Deseo relatar sólo tres momentos reveladores de mis conversaciones de despedida. Comencemos con el sustituto de la Secretaría de Estado. El diálogo fue revelador: mientras que en el vuelo a Chile, con ocasión de la visita pontificia, el sustituto había respondido a una pregunta que le formuló el corresponsal de este diario sobre mí diciéndole que respetaba la dignidad del hombre y el fuero de la conciencia individual, por lo cual si el embajador quería continuar en su puesto, por ellos allí seguiría, sin obstáculos; el decorado había cambiado ahora radicalmente.
Otras ignorancias
Al preguntarle yo por qué la Santa Sede invocaba el hecho de mi separación para pedir mi cese, cuando en Roma se sabía que aproximadamente una docena de embajadores acreditados ante el Papa tenían situaciones matrimoniales irregulares según las normas canónicas, el sustituto me replicó que a la curia sólo habían llegado informaciones sobre mi caso y que ignoraba los demás. Cuando yo le ofrecí citarle algunos de estos casos me contestó que no le interesaban. El sustituto, que suele hablar mucho y con frecuencia en parábolas coloquiales, casi siempre con un considerable porcentaje de ambigüedad y confusión, añadió que si en España existía un pluralismo religioso con mayoría católica el Gobierno pudo haber enviado a un embajador creyente.

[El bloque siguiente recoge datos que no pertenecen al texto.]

(* ===== verification/DeltaSpec.v ===== *)
(** * Abstract specification of versioned property reads

    What every layer of the property-update path promises: reading a logical
    key at a commit sequence yields the newest version of that key that is not
    newer than the sequence, and when one version was written twice, the later
    write.  [newest_visible] says it over the plain list of writes, without
    sorting, files or indexes; the layers are proved equal to it. *)

From S2P Require Import Prelude.
From S2P Require Import Types.
From S2P Require Import Checksum.
From S2P Require Import Posix.
From S2P Require Import DeltaFile.

Section NewestVisible.
Context (k : LogicalKey) (read_sequence : Z).

Definition visible (r : PropertyDeltaRecord) : Prop :=
  key_of r = k /\ commit_sequence r <= read_sequence.

#[export] Instance visible_dec r : Decision (visible r).
Proof. unfold visible. apply _. Defined.

(** One write after another; a write of an equal or newer version replaces. *)
Definition newest_step (best : option PropertyDeltaRecord) (r : PropertyDeltaRecord)
  : option PropertyDeltaRecord :=
  if decide (visible r) then
    match best with
    | Some b => if commit_sequence b <=? commit_sequence r then Some r else best
    | None => Some r
    end
  else best.

Definition newest_visible (writes : list PropertyDeltaRecord) : option PropertyDeltaRecord :=
  foldl newest_step None writes.
End NewestVisible.

(** What a reader observes of a version: its value and commit sequence. *)
Definition observe (r : PropertyDeltaRecord) : bytes * Z := (value r, commit_sequence r).

(** The last write of version [c] of key [k]. *)
Definition version_of (k : LogicalKey) (c : Z) (r : PropertyDeltaRecord) : Prop :=
  key_of r = k /\ commit_sequence r = c.
#[export] Instance version_of_dec k c r : Decision (version_of k c r).
Proof. unfold version_of. apply _. Defined.

Definition last_version (k : LogicalKey) (writes : list PropertyDeltaRecord) (c : Z)
  : option PropertyDeltaRecord := last (filter (version_of k c) writes).

(** ** Characterisation of [newest_visible] by [last_version] *)
Lemma last_version_snoc k l r c :
  last_version k (l ++ [r]) c =
  if decide (version_of k c r) then Some r else last_version k l c.
Proof.
  unfold last_version. rewrite filter_app, filter_cons, filter_nil.
  case_decide; [by rewrite last_snoc | by rewrite app_nil_r].
Qed.

Lemma last_version_is k l c r :
  last_version k l c = Some r -> version_of k c r /\ r ∈ l.
Proof.
  unfold last_version. intros H. apply last_Some_elem_of in H.
  by apply list_elem_of_filter in H.
Qed.

Lemma last_version_is_Some k l r :
  r ∈ l -> key_of r = k -> is_Some (last_version k l (commit_sequence r)).
Proof.
  intros Hin <-. unfold last_version. apply last_is_Some. intros E.
  assert (r ∈ filter (version_of (key_of r) (commit_sequence r)) l) as H.
  { apply list_elem_of_filter. by split. }
  rewrite E in H. by apply not_elem_of_nil in H.
Qed.

Definition newest_of k rs (l : list PropertyDeltaRecord) (o : option PropertyDeltaRecord) : Prop :=
  match o with
  | Some r =>
      commit_sequence r <= rs /\ last_version k l (commit_sequence r) = Some r /\
      (forall c, c <= rs -> is_Some (last_version k l c) -> c <= commit_sequence r)
  | None => forall c, c <= rs -> last_version k l c = None
  end.

Lemma newest_visible_of k rs l : newest_of k rs l (newest_visible k rs l).
Proof.
  induction l as [|r l IH] using rev_ind; [done|].
  unfold newest_visible in *. rewrite foldl_snoc. unfold newest_step at 1.
  destruct (decide (visible k rs r)) as [[Hk Hc]|Hv].
  - destruct (foldl (newest_step k rs) None l) as [b|] eqn:E; simpl in IH |- *.
    + destruct IH as (Hb & Hlv & Hmax). destruct (Z.leb_spec (commit_sequence b) (commit_sequence r)).
      * split_and!; [done| |].
        -- rewrite last_version_snoc, decide_True; done.
        -- intros c ? Hs. rewrite last_version_snoc in Hs. case_decide as Hd.
           { destruct Hd as [_ <-]. done. } { etrans; [by apply Hmax|done]. }
      * split_and!; [done| |].
        -- rewrite last_version_snoc, decide_False; [done|]. intros [_ ?]. lia.
        -- intros c ? Hs. rewrite last_version_snoc in Hs. case_decide as Hd; [|by apply Hmax].
           destruct Hd as [_ <-]. lia.
    + split_and!; [done| |].
      * rewrite last_version_snoc, decide_True; done.
      * intros c ? Hs. rewrite last_version_snoc in Hs. case_decide as Hd.
        { destruct Hd as [_ <-]. done. } { rewrite IH in Hs by done. by destruct Hs. }
  - assert (forall c, c <= rs -> last_version k (l ++ [r]) c = last_version k l c) as Hsame.
    { intros c Hc. rewrite last_version_snoc, decide_False; [done|].
      intros [? ?]. apply Hv. split; [done|lia]. }
    destruct (foldl (newest_step k rs) None l) as [b|]; simpl in IH |- *.
    + destruct IH as (Hb & Hlv & Hmax). split_and!; [done|by rewrite Hsame|].
      intros c Hc Hs. rewrite Hsame in Hs by done. by apply Hmax.
    + intros c Hc. rewrite Hsame by done. by apply IH.
Qed.

Lemma newest_of_unique k rs l o o' : newest_of k rs l o -> newest_of k rs l o' -> o = o'.
Proof.
  destruct o as [r|], o' as [r'|]; simpl; [| | |done].
  - intros (H1 & H2 & H3) (H1' & H2' & H3').
    assert (commit_sequence r = commit_sequence r') as E.
    { pose proof (H3 _ H1' ltac:(by rewrite H2')).
      pose proof (H3' _ H1 ltac:(by rewrite H2)). lia. }
    rewrite E in H2. congruence.
  - intros (H1 & H2 & _) H. rewrite H in H2 by done. discriminate.
  - intros H (H1 & H2 & _). rewrite H in H2 by done. discriminate.
Qed.

(** [newest_visible] depends on the writes only through [last_version]. *)
Lemma newest_visible_ext k rs l l' :
  (forall c, last_version k l c = last_version k l' c) ->
  newest_visible k rs l = newest_visible k rs l'.
Proof.
  intros H. eapply newest_of_unique; [apply newest_visible_of|].
  pose proof (newest_visible_of k rs l') as N.
  destruct (newest_visible k rs l') as [r|]; simpl in *.
  - destruct N as (? & ? & Hm). split_and!; [done|by rewrite H|].
    intros c ?. rewrite H. by apply Hm.
  - intros c ?. rewrite H. by apply N.
Qed.

Lemma newest_visible_Some k rs l r :
  newest_visible k rs l = Some r -> visible k rs r /\ r ∈ l.
Proof.
  intros E. pose proof (newest_visible_of k rs l) as N. rewrite E in N.
  destruct N as (? & H & _). apply last_version_is in H as [[? _] ?]. done.
Qed.

Lemma newest_visible_None k rs l :
  newest_visible k rs l = None <-> (forall r, r ∈ l -> ~ visible k rs r).
Proof.
  pose proof (newest_visible_of k rs l) as N.
  destruct (newest_visible k rs l) as [r|] eqn:E; simpl in N; split; try done.
  - intros H. apply newest_visible_Some in E as [? ?]. by destruct (H r).
  - intros _ r Hr [Hk Hc]. destruct (last_version_is_Some k l r Hr Hk) as [? Hs].
    by rewrite N in Hs.
Qed.

Lemma newest_visible_max k rs l r r' :
  newest_visible k rs l = Some r -> r' ∈ l -> visible k rs r' ->
  commit_sequence r' <= commit_sequence r.
Proof.
  intros E Hin [Hk Hc]. pose proof (newest_visible_of k rs l) as N. rewrite E in N.
  destruct N as (_ & _ & Hm). apply Hm; [done|]. by apply last_version_is_Some.
Qed.

Lemma newest_visible_invisible k rs l l' :
  (forall r, r ∈ l' -> ~ visible k rs r) ->
  newest_visible k rs (l ++ l') = newest_visible k rs l.
Proof.
  unfold newest_visible. rewrite foldl_app. generalize (foldl (newest_step k rs) None l).
  induction l' as [|r l' IH]; intros o Hl; simpl; [done|].
  unfold newest_step at 2. rewrite decide_False by (apply Hl; set_solver).
  apply IH. set_solver.
Qed.

Lemma newest_visible_snoc k rs l r :
  visible k rs r ->
  (forall b, b ∈ l -> visible k rs b -> commit_sequence b <= commit_sequence r) ->
  newest_visible k rs (l ++ [r]) = Some r.
Proof.
  intros Hr Hl. unfold newest_visible at 1. rewrite foldl_snoc. fold (newest_visible k rs l).
  unfold newest_step. rewrite decide_True by done.
  destruct (newest_visible k rs l) as [b|] eqn:E; [|done].
  apply newest_visible_Some in E as [? ?]. rewrite (proj2 (Z.leb_le _ _)); [done|]. by apply Hl.
Qed.

(** ** The order of delta records *)
Definition key_lt (a b : LogicalKey) : Prop :=
  k_src a < k_src b \/ (k_src a = k_src b /\
  (k_dst a < k_dst b \/ (k_dst a = k_dst b /\
  (Z.b2z (k_is_out a) < Z.b2z (k_is_out b) \/ (Z.b2z (k_is_out a) = Z.b2z (k_is_out b) /\
  (k_edge_type a < k_edge_type b \/ (k_edge_type a = k_edge_type b /\
  k_base_sequence a < k_base_sequence b))))))).

#[export] Instance key_lt_dec a b : Decision (key_lt a b).
Proof. unfold key_lt. apply _. Defined.

Lemma key_eq_iff a b :
  a = b <-> k_src a = k_src b /\ k_dst a = k_dst b /\ Z.b2z (k_is_out a) = Z.b2z (k_is_out b) /\
            k_edge_type a = k_edge_type b /\ k_base_sequence a = k_base_sequence b.
Proof.
  split; [by intros ->|]. destruct a, b; simpl. intros (-> & -> & Ho & -> & ->).
  f_equal. by apply Z.b2z_inj.
Qed.

Lemma CompareLogicalKey_cases r r' :
  (CompareLogicalKey r r' = -1 /\ key_lt (key_of r) (key_of r')) \/
  (CompareLogicalKey r r' = 0 /\ key_of r = key_of r') \/
  (CompareLogicalKey r r' = 1 /\ key_lt (key_of r') (key_of r)).
Proof.
  rewrite key_eq_iff. unfold CompareLogicalKey, key_lt. destruct r, r'; simpl.
  repeat (case_match; simpl in *); try lia;
    repeat match goal with b : bool |- _ => destruct b end; simpl in *; try discriminate; lia.
Qed.

Definition rec_lt (r r' : PropertyDeltaRecord) : Prop :=
  key_lt (key_of r) (key_of r') \/
  (key_of r = key_of r' /\ commit_sequence r < commit_sequence r').

Definition rec_le (r r' : PropertyDeltaRecord) : Prop :=
  key_lt (key_of r) (key_of r') \/
  (key_of r = key_of r' /\ commit_sequence r <= commit_sequence r').

Ltac order_solver :=
  unfold rec_lt, rec_le, key_lt in *; rewrite ?key_eq_iff in *; simpl in *; lia.

Lemma RecordLess_spec r r' : RecordLess r r' = true <-> rec_lt r r'.
Proof.
  unfold RecordLess.
  destruct (CompareLogicalKey_cases r r') as [[-> H]|[[-> H]|[-> H]]]; simpl;
    rewrite ?Z.ltb_lt; split; intros; try done; order_solver.
Qed.

Lemma RecordLess_false r r' : RecordLess r r' = false <-> rec_le r' r.
Proof.
  rewrite <- not_true_iff_false, RecordLess_spec.
  destruct (CompareLogicalKey_cases r r') as [[_ H]|[[_ H]|[_ H]]]; split; intros; order_solver.
Qed.

Lemma RecordLess_asym r r' : RecordLess r r' = true -> RecordLess r' r = false.
Proof. rewrite RecordLess_spec, RecordLess_false. order_solver. Qed.

Lemma RecordLess_nless_trans x y z :
  nless RecordLess x y -> nless RecordLess y z -> nless RecordLess x z.
Proof. unfold nless. rewrite !RecordLess_false. order_solver. Qed.

Lemma SameVersion_spec r r' :
  SameVersion r r' = true <-> key_of r = key_of r' /\ commit_sequence r = commit_sequence r'.
Proof.
  unfold SameVersion. rewrite andb_true_iff, !Z.eqb_eq.
  destruct (CompareLogicalKey_cases r r') as [[-> H]|[[-> H]|[-> H]]]; split;
    intros [? ?]; try done; order_solver.
Qed.

(** ** Sorting and deduplication keep what a reader can observe *)
Lemma last_version_stable_sort k l c :
  last_version k (stable_sort RecordLess l) c = last_version k l c.
Proof.
  unfold last_version. f_equal. apply stable_sort_filter.
  intros y z [? ?] [? ?]. apply RecordLess_false. right. split; [congruence|lia].
Qed.

Lemma last_version_dedup_push k acc r c :
  last_version k (reverse (dedup_push acc r)) c =
  last_version k (reverse acc ++ [r]) c.
Proof.
  destruct acc as [|b acc]; simpl; [done|].
  destruct (SameVersion b r) eqn:E; rewrite !reverse_cons; [|done].
  apply SameVersion_spec in E as [Ek Ec]. rewrite !last_version_snoc.
  case_decide as Hd; [done|]. rewrite decide_False; [done|].
  unfold version_of in *. by rewrite Ek, Ec.
Qed.

Lemma last_version_deduplicate k l c : last_version k (deduplicate l) c = last_version k l c.
Proof.
  unfold deduplicate. induction l as [|r l IH] using rev_ind; [done|].
  rewrite foldl_snoc, last_version_dedup_push, !last_version_snoc. by rewrite IH.
Qed.

Lemma newest_visible_canonical k rs l :
  newest_visible k rs (deduplicate (stable_sort RecordLess l)) = newest_visible k rs l.
Proof.
  apply newest_visible_ext. intros c.
  by rewrite last_version_deduplicate, last_version_stable_sort.
Qed.

(** The canonical batch is strictly increasing: one record per version. *)
Definition descending (l : list PropertyDeltaRecord) : Prop :=
  StronglySorted (fun r r' => rec_lt r' r) l.

Lemma rec_lt_le_trans a b c : rec_lt a b -> rec_le b c -> rec_lt a c.
Proof. order_solver. Qed.

Lemma dedup_push_descending acc r :
  descending acc -> Forall (fun b => rec_le b r) acc ->
  descending (dedup_push acc r).
Proof.
  unfold descending. intros Hs Hr. destruct acc as [|b acc]; simpl; [by repeat constructor|].
  apply StronglySorted_inv in Hs as [Hs Hb]. inversion Hr as [|? ? Hbr Hr']; subst.
  destruct (SameVersion b r) eqn:E.
  - constructor; [done|]. eapply Forall_impl; [exact Hb|]. simpl. intros x Hx.
    eapply rec_lt_le_trans; [exact Hx | exact Hbr].
  - constructor; [by constructor|].
    assert (rec_lt b r) as Hlt.
    { destruct Hbr as [?|[Hk Hc]]; [by left|]. right. split; [done|].
      apply Z.le_neq. split; [done|]. intros Hc'.
      rewrite (proj2 (SameVersion_spec b r)) in E by done. discriminate. }
    constructor; [done|]. eapply Forall_impl; [exact Hb|]. simpl. intros x Hx. order_solver.
Qed.

Lemma dedup_push_subset acc r x : x ∈ dedup_push acc r -> x = r \/ x ∈ acc.
Proof. destruct acc as [|b acc]; simpl; [|case_match]; set_solver. Qed.

Lemma foldl_dedup_descending l acc :
  StronglySorted (nless RecordLess) l -> descending acc ->
  Forall (fun b => Forall (rec_le b) l) acc ->
  descending (foldl dedup_push acc l).
Proof.
  revert acc. induction l as [|r l IH]; intros acc Hl Hs Hf; [done|]. simpl.
  apply StronglySorted_inv in Hl as [Hl Hr]. apply IH; [done| |].
  - apply dedup_push_descending; [done|]. eapply Forall_impl; [done|].
    simpl. intros x Hx. by inversion Hx.
  - apply Forall_forall. intros x [->|Hx]%dedup_push_subset.
    + eapply Forall_impl; [done|]. intros y. apply RecordLess_false.
    + rewrite Forall_forall in Hf. specialize (Hf x Hx). by inversion Hf.
Qed.

Lemma StronglySorted_snoc {A} (R : A -> A -> Prop) l x :
  StronglySorted R l -> Forall (fun y => R y x) l -> StronglySorted R (l ++ [x]).
Proof.
  induction 1 as [|y l Hl IH Hy]; intros Hx; simpl; [by repeat constructor|].
  inversion Hx; subst. constructor; [by apply IH|]. apply Forall_app. by split; [|constructor].
Qed.

Lemma StronglySorted_reverse {A} (R : A -> A -> Prop) l :
  StronglySorted R l -> StronglySorted (fun x y => R y x) (reverse l).
Proof.
  induction 1 as [|x l Hl IH Hx]; [constructor|]. rewrite reverse_cons.
  apply StronglySorted_snoc; [done|]. by apply Forall_reverse.
Qed.

Lemma canonical_sorted l :
  StronglySorted rec_lt (deduplicate (stable_sort RecordLess l)).
Proof.
  unfold deduplicate. apply (StronglySorted_reverse (fun r r' => rec_lt r' r)).
  apply foldl_dedup_descending; [|constructor..].
  apply stable_sort_sorted; [apply RecordLess_asym | apply RecordLess_nless_trans].
Qed.

Lemma canonical_subset l r : r ∈ deduplicate (stable_sort RecordLess l) -> r ∈ l.
Proof.
  intros H. apply (elem_of_Permutation_proper r _ _ (stable_sort_perm RecordLess l)).
  revert H. generalize (stable_sort RecordLess l) as k. intros k.
  unfold deduplicate. rewrite elem_of_reverse.
  assert (forall acc, r ∈ foldl dedup_push acc k -> r ∈ acc \/ r ∈ k) as H.
  { induction k as [|x k IH]; simpl; intros acc Hr; [by left|].
    destruct (IH _ Hr) as [Hr'|]; [apply dedup_push_subset in Hr'|]; set_solver. }
  intros Hr. destruct (H _ Hr) as [?%not_elem_of_nil|]; done.
Qed.

Lemma canonical_nonempty l : l <> [] -> deduplicate (stable_sort RecordLess l) <> [].
Proof.
  intros Hl E. destruct l as [|r l]; [done|].
  pose proof (last_version_is_Some (key_of r) (r :: l) r ltac:(set_solver) eq_refl) as [x Hx].
  rewrite <- last_version_stable_sort, <- last_version_deduplicate, E in Hx. done.
Qed.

Pregunté al sustituto sobre la clase de instrucciones que se habían cursado al nuncio y de quién procedían; me confirmó la existencia de instrucciones y desvió el resto de mi pregunta para decir que el cumplimiento de unas instrucciones depende mucho de la personalidad e idiosincrasia de cada nuncio. Al igual que en mi conversación con el secretario de Estado, que contaré después, se me hizo evidente una presunción obtenida por otras vías: el Papa en persona había lanzado al nuncio contra mí, en una operación en la que, verosímilmente, la Secretaría de Estado actuó con prudencia y a cierta distancia. La voluntad del Pontífice quiso asegurar el éxito de la arriesgada aventura orientando los mensajes canalizados por su nuncio a las máximas instancias del Estado, sin descuidar por ello la utilización de otros niveles de mando que pudieran coadyuvar o hacerse sensibles al deseo del vicario de Cristo. Un embajador, aceptado como agnóstico y por ello liberado de toda sujeción a normas canónicas, hubo de ser corregido en los actos de su vida íntima porque un Papa imperial y arrogante encontró connivencias o complicidades de algunas de las magistraturas más altas de nuestro Estado pluralista y laico. Le dije al sustituto que el hecho es aún más aberrante si se considera que la moral sexual del clero italiano, incluida la curia romana, arroja hasta un 70% de sacerdotes con relaciones heterosexuales de carácter o eventual o estable. Si el embajador de España fuese un hombre de vida licenciosa, pero celoso practicante y católico a machamartillo, todo quedaría condonado y sigilosamente arreglado, como ha sucedido en otros casos. Usted sabe, le puntualicé al sustituto, que si fueran expulsados de la curia vaticana todos los que conculcan los tabúes sexuales, su personal se quedaría diezmado. El sustituto guardó silencio elocuente.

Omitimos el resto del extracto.